Markdown throwdown: what happens when FOSS software gets corporate backing?

This article was published in Ars Technica, you can view the original there, complete with graphics, comments and other fun stuff.

Markdown is a Perl script that converts plain text into Web-ready HTML; it’s also a shorthand syntax for writing HTML tags without needing to write the actual HTML. Markdown has been around for a decade now, but it hasn’t seen an update in all that time—nearly unheard of for a piece of software. In that light, the fact that Markdown continues to work at all is somewhat amazing.

Regrettably, “works” and “works well” are not the same thing. Markdown, despite its longevity, has bugs. But here, the software has an advantage. As free and open source (FOSS) software, licensed under a BSD-style license, anyone can fork Markdown and fix those bugs.

Recently, a group of developers set out to fix some of those bugs, creating what they call a “standard” version of Markdown. From a pure code standpoint, the results are great. Yet there was no surplus of gratitude. Instead, the “standard” group found itself at the center of a much larger and very contentious debate, one that’s ultimately about who we want in control of the tools we use.

HTML is for browsers

The Web turned the whole world into writers. Never in the history of the human race have so many people produced so much text. The Web has not, however, turned the whole world into writers of HTML. If writing HTML were a requirement to writing on the Web, very few people would be writing on the Web.

Not that it’s particularly hard to write HTML. Only a small subset of the hundreds of HTML tags actually end up in the average bit of text. Most of the time you can get by with paragraph tags, em, strong, and anchor tags for links. (And of course list tags—where would the modern Web be without list tags?)

In other words, it’s not that hard to write HTML. But it is a pain.

Typing out all those tags creates an extra wall between you and your thoughts.

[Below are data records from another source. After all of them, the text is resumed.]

(** * PiSP Back End driver: scheduling, sanitising, dispatch, completion

    A shallow embedding of the job scheduler of
    [drivers/media/platform/raspberrypi/pisp_be/pisp_be.c]: the ready
    queues of the nodes, the admission of a job
    ([pispbe_schedule_internal]), the sanitiser of enables and plane
    addresses ([fixup_addrs_enables], [get_addr_3]), the register
    programming sequence ([hw_queue_job]) and the interrupt handler
    ([pispbe_isr]).

    Conventions.  C integers are [Z] with the wrap-around of their type
    written out ([u8], [u32], [u64]).  Arrays are lists read by index and
    written with [<[i:=x]>]; a [NULL] pointer is [None].  The device state
    is threaded explicitly.  Register accesses are recorded in a
    chronological trace, and what the device answers to a read is a
    function of that trace. *)

From Stdlib Require Import ZArith Lia List Bool.
From stdpp Require Import base tactics option list.

Import ListNotations.
Local Open Scope Z_scope.

(** ** Machine integers *)

Definition u8 (x : Z) : Z := x mod 2 ^ 8.
Definition u32 (x : Z) : Z := x mod 2 ^ 32.
Definition u64 (x : Z) : Z := x mod 2 ^ 64.

(** [BIT(n)] of the kernel. *)
Definition BIT (n : nat) : Z := Z.shiftl 1 (Z.of_nat n).

(** C truth value of an integer. *)
Definition nz (x : Z) : bool := negb (x =? 0).

(** [x &= ~m] on an unsigned 32-bit value. *)
Definition clear_bits (x m : Z) : Z := Z.land x (Z.lnot m).

(** ** Constants of the file *)

Definition PISPBE_NUM_NODE_GROUPS : nat := 2.

Definition PISP_BE_CONTROL_OFFSET : Z := 0x4.
Definition PISP_BE_TILE_ADDR_LO_OFFSET : Z := 0x8.
Definition PISP_BE_TILE_ADDR_HI_OFFSET : Z := 0xc.
Definition PISP_BE_STATUS_OFFSET : Z := 0x10.
Definition PISP_BE_BATCH_STATUS_OFFSET : Z := 0x14.
Definition PISP_BE_INTERRUPT_STATUS_OFFSET : Z := 0x1c.
Definition PISP_BE_CONFIG_BASE_OFFSET : Z := 0x40.
Definition PISP_BE_IO_INPUT_ADDR0_LO_OFFSET : Z := PISP_BE_CONFIG_BASE_OFFSET.
Definition PISP_BE_GLOBAL_BAYER_ENABLE_OFFSET : Z := PISP_BE_CONFIG_BASE_OFFSET + 0x70.
Definition PISP_BE_GLOBAL_RGB_ENABLE_OFFSET : Z := PISP_BE_CONFIG_BASE_OFFSET + 0x74.
Definition N_HW_ADDRESSES : nat := 14.
Definition N_HW_ENABLES : nat := 2.

(** [enum node_ids]. *)
Definition MAIN_INPUT_NODE : nat := 0.
Definition TDN_INPUT_NODE : nat := 1.
Definition STITCH_INPUT_NODE : nat := 2.
Definition HOG_OUTPUT_NODE : nat := 3.
Definition OUTPUT0_NODE : nat := 4.
Definition OUTPUT1_NODE : nat := 5.
Definition TDN_OUTPUT_NODE : nat := 6.
Definition STITCH_OUTPUT_NODE : nat := 7.
Definition CONFIG_NODE : nat := 8.
Definition PISPBE_NUM_NODES : nat := 9.

(** Modelled from the spec: [MAX_PLANES] is declared in pisp_be_formats.h,
    which is not among the sources.  The spec speaks of 3-plane inputs and
    outputs, and [get_addr_3] receives an array [addr[3]]. *)
Definition MAX_PLANES : nat := 3.

(** Modelled from the spec: [PISP_BACK_END_NUM_OUTPUTS] is declared in
    pisp_be_config.h, which is not among the sources.  The spec gives "up to
    two main outputs", and the 14 address slots are 3 + 2 + 2 + 2 * 3 + 1. *)
Definition PISP_BACK_END_NUM_OUTPUTS : nat := 2.
(** [order_points] on an array of grid points: the four rows and the
    cells they come from. *)
Lemma order_of_ints (zs : list (Z * Z)) :
  zs <> [] ->
  exists i0 i1 i2 i3 tl tr br bl,
    Np.argmin (map (fun z => sum Np.float32 (of_ints z)) zs) = Some i0 /\
    Np.argmax (map (fun z => sum Np.float32 (of_ints z)) zs) = Some i2 /\
    Np.argmin (map (fun z => diff Np.float32 (of_ints z)) zs) = Some i1 /\
    Np.argmax (map (fun z => diff Np.float32 (of_ints z)) zs) = Some i3 /\
    nth_error zs i0 = Some tl /\ nth_error zs i1 = Some tr /\
    nth_error zs i2 = Some br /\ nth_error zs i3 = Some bl /\
    order_points Np.float32 (map of_ints zs) = Some (map of_ints [tl; tr; br; bl]).
Proof.
  intro Hne.
  destruct (order_points_rows Np.float32 (map of_ints zs))
    as (i0 & i1 & i2 & i3 & tl & tr & br & bl
        & E0 & E2 & E1 & E3 & N0 & N1 & N2 & N3 & Eo).
  { destruct zs; [congruence|discriminate]. }
  rewrite !map_map in E0, E1, E2, E3.
  rewrite nth_error_map in N0, N1, N2, N3.
  destruct (nth_error zs i0) as [z0|] eqn:Z0; [|discriminate].
  destruct (nth_error zs i1) as [z1|] eqn:Z1; [|discriminate].
  destruct (nth_error zs i2) as [z2|] eqn:Z2; [|discriminate].
  destruct (nth_error zs i3) as [z3|] eqn:Z3; [|discriminate].
  cbn [option_map] in N0, N1, N2, N3.
  injection N0 as <-. injection N1 as <-. injection N2 as <-. injection N3 as <-.
  exists i0, i1, i2, i3, z0, z1, z2, z3.
  repeat (split; [assumption|]).
  rewrite Eo. cbn [map]. now rewrite !store_float32.
Qed.
(** X3: version 3 renames the service.  The static metadata of its
    logger has [service] set to the service and the environment joined
    by a dash, every other key being as given; and when an API key is
    configured the path of the HTTP transport carries that joined name. *)
Theorem V3_service_is_joined metadata options customTransports created created'
    this :
  V3.constructor metadata options customTransports created = (created', inr this) →
  let joined :=
    to_string (field metadata "service") +:+ "-"
      +:+ to_string (field metadata "environment") in
  defaultMeta (logger this) !! "service" = Some (VStr joined)
  ∧ (∀ k, k ≠ "service" → defaultMeta (logger this) !! k = metadata !! k)
  ∧ (truthy options && truthy (prop options "datadog_api_key") = true →
     Http "http-intake.logs.datadoghq.com"
       ("/v1/input/" +:+ to_string (prop options "datadog_api_key")
          +:+ "?ddsource=nodejs&service=" +:+ joined) true
     ∈ transports (logger this)).
Proof.
  intros H.
  destruct (constructed_valid metadata options customTransports created created'
              this) as [Hs He]; [tauto|].
  rewrite V3_constructor_valid in H by done. cbv zeta in H.
  injection H as _ <-. cbv zeta. simpl.
  assert (Hjoined : V3.buildMetadataConfig metadata !! "service"
            = Some (VStr (to_string (field metadata "service") +:+ "-"
                            +:+ to_string (field metadata "environment")))).
  { unfold V3.buildMetadataConfig, Object_assign. simpl.
    apply lookup_union_Some_l. by rewrite lookup_singleton_eq. }
  split; [exact Hjoined|]. split.
  - intros k Hk. unfold V3.buildMetadataConfig, Object_assign. simpl.
    rewrite !lookup_union, lookup_empty, lookup_singleton_ne by done.
    by rewrite (left_id_L None (∪)), (right_id_L None (∪)).
  - intros ->.
    assert (Hf : field (V3.buildMetadataConfig metadata) "service"
              = VStr (to_string (field metadata "service") +:+ "-"
                        +:+ to_string (field metadata "environment")))
      by (unfold field at 1; by rewrite Hjoined).
    rewrite Hf. simpl. apply list_elem_of_In. simpl. auto.
Qed.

No one wants to put <p> at the start of every paragraph and then </p> at the end, we just want to hit return and keep typing, which is what I did at the end of the previous paragraph. In fact, despite the fact that you’re reading this article as a rendered bit of HTML in a webpage, I have not typed a single HTML tag while writing it.

Chances are you posted something on Twitter today, chatted with your friends on Facebook, wrote something on your WordPress blog, posted something to Tumblr, committed a bit of code to GitHub, answered a question on Stack Overflow, or did a hundred other things that ended up rendered in HTML. You most likely did all that without ever actually typing any HTML tags.

Most of the time HTML is hidden by a “rich” text editor, which takes care of creating all the necessary HTML tags for you. WordPress, Tumblr, and other sites not aimed at developers tend to use rich text editors.

But developers and the sites they interact with, on the other hand, often use Markdown.

Markdown co-creator John Gruber at Webstock 2013.
Markdown co-creator John Gruber at Webstock 2013.

Markdown is for Web writers

Markdown began life as a little Perl script written by John Gruber and Aaron Swartz back in 2004. Gruber had just started writing daringfireball.net and quickly realized that the article-as-a-fragment-of-HTML model that most publishing systems used at the time was lacking. Like most of us, Gruber wanted to edit and preview his writing in the text editor of his choice before pasting that text into the publishing system.

HTML is great at many things, but reading raw HTML is terrible. HTML is a markup language, a second stage presentation format. That is, you want to get words on the Web and so the first stage is to type those words; the second is to add HTML so they look the way you intended in a browser. No one wants to read, let alone try to edit, text when it’s littered with HTML tags.

Gruber and Swartz wanted to write first and convert to HTML later, which is what Markdown allows you to do. Gruber and Swartz came up with a shorthand syntax for common HTML elements. Markdown then parses your text, finds those shorthand markers, and replaces them with HTML tags. It also automatically wraps your paragraphs in <p> tags (you just need to leave a blank line between them).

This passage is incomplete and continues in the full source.